No further discussion is offered here. Check your base ontology(ies) with either a validator or a vetted framework such as Protégé or the OWL API [2].

Semantic Defects

Consistency

As from the Mindswap paper:

Inconsistent ontologies are those which have a contradiction in the instance data, e.g., an instance of an unsatisfiable class. They are also fairly easy for a reasoner to detect, if it can process the ontology at all. In fact, in tableau reasoners, unsatisfiability testing is reduced to a consistency test by positing that there is a member of the to be tested class and doing a consistency check on the resultant knowledge base (KB). However, unlike with mere unsatisfiable classes, an inconsistent ontology is, on the face of it, very difficult for a reasoner to do further work with. Since anything at all follows from a contradiction, no other results from the reasoner (e.g., with regard to the subsumption hierarchy) are useful.

Satisfiability

As from the Mindswap paper:

Unsatisfiable classes are those which cannot be true of any possible individual, that is, they are equivalent to the empty set (or, in description logic terms, to the bottom concept, or, in OWL lingo, to owl:Nothing). For example, class A is unsatisfiable if it is a subclass of both, class C and ¬C, since it implies a direct contradiction. Unsatisfiable concepts are usually a fundamental modeling error, as they cannot be used to characterize any individual. Unsatisfiable concepts are also quite easy for a reasoner to detect and for a tool to display. However, determining why a concept in an ontology is unsatisfiable can be a considerable challenge even for experts in the formalism and in the domain, even for modestly sized ontologies.

Coherence

Some researchers, such as Qi and Hunter,[3], have used the idea of coherence to describe whether an ontology meets these twin tests of consistency and satisfiability:

A common error for an ontology is incoherence, i.e. whether there are unsatisfiable concepts which is interpreted as an empty set in all the models of its terminology. . . . Incoherence in ontologies corresponds to inconsistency in knowledge bases in classical logic, where a knowledge base is a finite set of classical formulae.
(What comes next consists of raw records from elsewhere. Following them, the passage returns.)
Lemma execute_charges (service : Service) (principal : auth.Principal) (key correlation : string)
  (input : request.ChatInput) (emit : option (provider.Chunk → C → option error * C)) (w : W) :
  wf w →
  wp (execute json_Marshal sha256 env service principal key correlation input emit)
     (λ out w', ∀ o, out = Ok o → Replayed o = true ∨
        ∃ (job : Job (C := C)) amount now, job_service job = service ∧ job_input job = input ∧
          job_principal job = principal ∧ priced job (registry w) o ∧ reservation_of job w amount ∧
          charges Some (request.ID (job_record job))
            [(persistence.CReserve (auth.TenantID principal) (request.ID (job_record job)) amount now, true)]
            w out w') w.
Proof.
  intros Hw. unfold execute.
  apply wp_bind, wp_lift. destruct (request.Validate input); [|done..].
  apply wp_bind, wp_lift. destruct (idempotency.HashChat json_Marshal sha256 input); [|done..].
  apply wp_bind, (wp_track _ _ w); [auto with silent|auto with preserved|split; [by apply quiet_refl|done]|].
  intros out w1 Hs1. destruct out as [[r created]|e|why]; [|done..]. destruct created; cbn [negb].
  2: { destruct (request.Response r); [destruct (bool_decide _)|]; intros o [= <-]; by left. }
  apply wp_bind, (wp_track _ _ w); [auto with silent|auto with preserved|done|].
  intros out w2 Hs2. destruct out as [[]|e|why]; [|done..].
  apply wp_bind, wp_caught, (wp_track _ _ w); [auto with silent|auto with preserved|done|].
  intros out w3 Hs3. destruct out as [policy|e|why]; [|by apply fails_wp; intros []|done].
  apply wp_bind, wp_caught, (wp_track _ _ w); [auto with silent|auto with preserved|done|].
  intros out w4 [Hq4 Hw4]. destruct out as [permits|e|why]; [|by apply fails_wp; intros []|done].
  set (job := mkJob service principal correlation input emit r policy).
  pose proof (run_admitted_priced env job w w4 Hq4) as Hpriced.
  pose proof (run_admitted_charges job w w4 Hq4 Hw4) as Hcharges.
  unfold wp, deferred in *. destruct (run_admitted env job w4) as [out w5]. cbn [fst snd] in *.
  destruct (preserved_release (env := env) (I := λ _ _, True) (K := gained []) permits w5 I) as [_ Hk].
  destruct (releasePermits env permits w5) as [[] w6]; cbn [fst snd] in *; try done.
  all: intros o Ho; right; destruct (Hcharges o Ho) as (amount & now & Hres & Hch).
  all: exists job, amount, now; split_and!; [done..|by apply Hpriced|done|].
  all: intros b o' Ha Ho'; destruct (Hch b o' Ha Ho') as (Hid & p & ok & Hp & Hg).
  all: split; [done|]; exists p, ok; split; [done|].
  all: eapply gained_trans in Hk; [|exact Hg]; by rewrite app_nil_r in Hk.
Qed.

(** C5 (safety): the cost charged for a completed request never exceeds the amount that
    was reserved for it, as long as the provider reports no more tokens than estimated.
    The store may be any store: its ledger shows that the request reserved an amount for
    its tenant, successfully, and after that completed with a cost and settled the
    reservation at that cost, which is the returned one; the amount is the cost of the
    estimate at the highest prices among the providers that the request may use, and so
    covers whichever provider answered after whatever failovers. *)
Theorem cost_within_reservation (service : Service) (principal : auth.Principal)
  (key correlation : string) (input : request.ChatInput)
  (emit : option (provider.Chunk → C → option error * C)) (w w' : W) (o : Outcome)
  (Hw : wf w)
  (Hrun : execute json_Marshal sha256 env service principal key correlation input emit w = (Ok o, w'))
  (Hnew : Replayed o = false) :
  ∃ (job : Job (C := C)) amount now completion settled new,
    made (store w') = made (store w) ++ new ∧
    [(persistence.CReserve (auth.TenantID principal) (request.ID (record o)) amount now, true);
     (persistence.CComplete completion, true);
     (persistence.CReconcile (request.ID (record o)) (request.CostMicroUSD (record o)), settled)]
      `sublist_of` new ∧
    persistence.co_RequestID completion = request.ID (record o) ∧
    persistence.co_CostMicroUSD completion = request.CostMicroUSD (record o) ∧
    response o = Some (persistence.co_Response completion) ∧
    job_service job = service ∧ job_input job = input ∧ job_principal job = principal ∧
    reservation_of job w amount ∧
    let usage := request.resp_Usage (persistence.co_Response completion) in
    (0 <= request.PromptTokens usage <= estimatePromptTokens (request.in_Messages input) →
     0 <= request.CompletionTokens usage <= max_completion service input →
     0 <= request.CostMicroUSD (record o) <= amount).
Proof.
  pose proof (execute_charges service principal key correlation input emit w Hw) as Hwp.
  unfold wp in Hwp. rewrite Hrun in Hwp. cbn [fst snd] in Hwp.
  destruct (Hwp o eq_refl) as [Hr|(job & amount & now & <- & <- & <- & Hpriced & Hres & Hch)]; [congruence|].
  destruct (Hch o o eq_refl eq_refl) as (Hid & p & ok & (Hpid & Hresp & Hcost) & new & Hnewl & Hsub).
  rewrite <-Hid in Hsub.
  exists job, amount, now, p, ok, new. split_and!; try done. intros usage Hpt Hct. subst usage.
  destruct Hpriced as (s & resp & Hs & Hp & Hresp' & _ & Hcost'). rewrite Hresp' in Hresp.
  injection Hresp as Hresp. rewrite Hresp in Hpt, Hct.
  destruct Hres as (inp & outp & Hprices & Hreserved).
  destruct (routing.HighestPrices_bound _ _ _ _ s Hprices Hs Hp) as [Hi Ho].
  pose proof (proj1 (proj1 (budget.CostMicroUSD_Ok _ _ _ _ _) Hcost')) as Hnn.
  destruct (budget.CostMicroUSD_mono _ _ _ _ _ _ _ _ _ Hnn (proj2 Hpt) (proj2 Hct) Hi Ho Hreserved)
    as (cost & Hcost'' & Hle).
  rewrite Hcost' in Hcost''. injection Hcost'' as <-. done.
Qed.
End Ledger.
End gateway_effects.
A knowledge base is inconsistent if and only if there is no model satisfying all its formulae.

Qi and Hunter also provide metrics for measuring such incoherence.

While this approach provides a testable metric, and is one we therefore use, we actually use a more inclusive sense of coherence as our ultimate test [4], with this representative quote from Tennis and Jacob:[5]

In the context of an information organization framework, a structure is a cohesive whole or ‘container’ that establishes qualified, meaningful relationships among those activities, events, objects, concepts which, taken together, comprise the ‘bounded space’ of the universe of interest.

Other Possible Issues

Here are some additional ontology issues that may arise:

  • Incomplete specifications (including definitions and labels); see further Ontology Best Practices
  • Unintended inferences (subsumption, realization relationships etc.) discovered by the reasoner
  • Missing type declarations
  • Missing domain, range or SuperType assignments
  • Possible redundancies, where the same concept is asserted in the same or nearly the same manner more than once
  • Unused atomic classes or properties with no references anywhere in system.

TESTING AND METHODS

The Mindswap paper and our testing methods involve the Protégé framework and (one of) its Pellet reasoner.

What does it mean to "test an ontology"? This is really vague, because it can be a multitude of things. Let's try to define some of the possible tests that one can apply to ontologies:

  1. Test the usability of an ontology
  2. Test the coverage of a domain ontology
  3. Test the linkage(s) of an ontology

Test the Usability of an Ontology

Testing the usability of an ontology is a social and empirical process. Different systems will use the same ontology to try to publish/ingest/process different datasets that use that same ontology. Other systems will try to present that same information in a million different ways.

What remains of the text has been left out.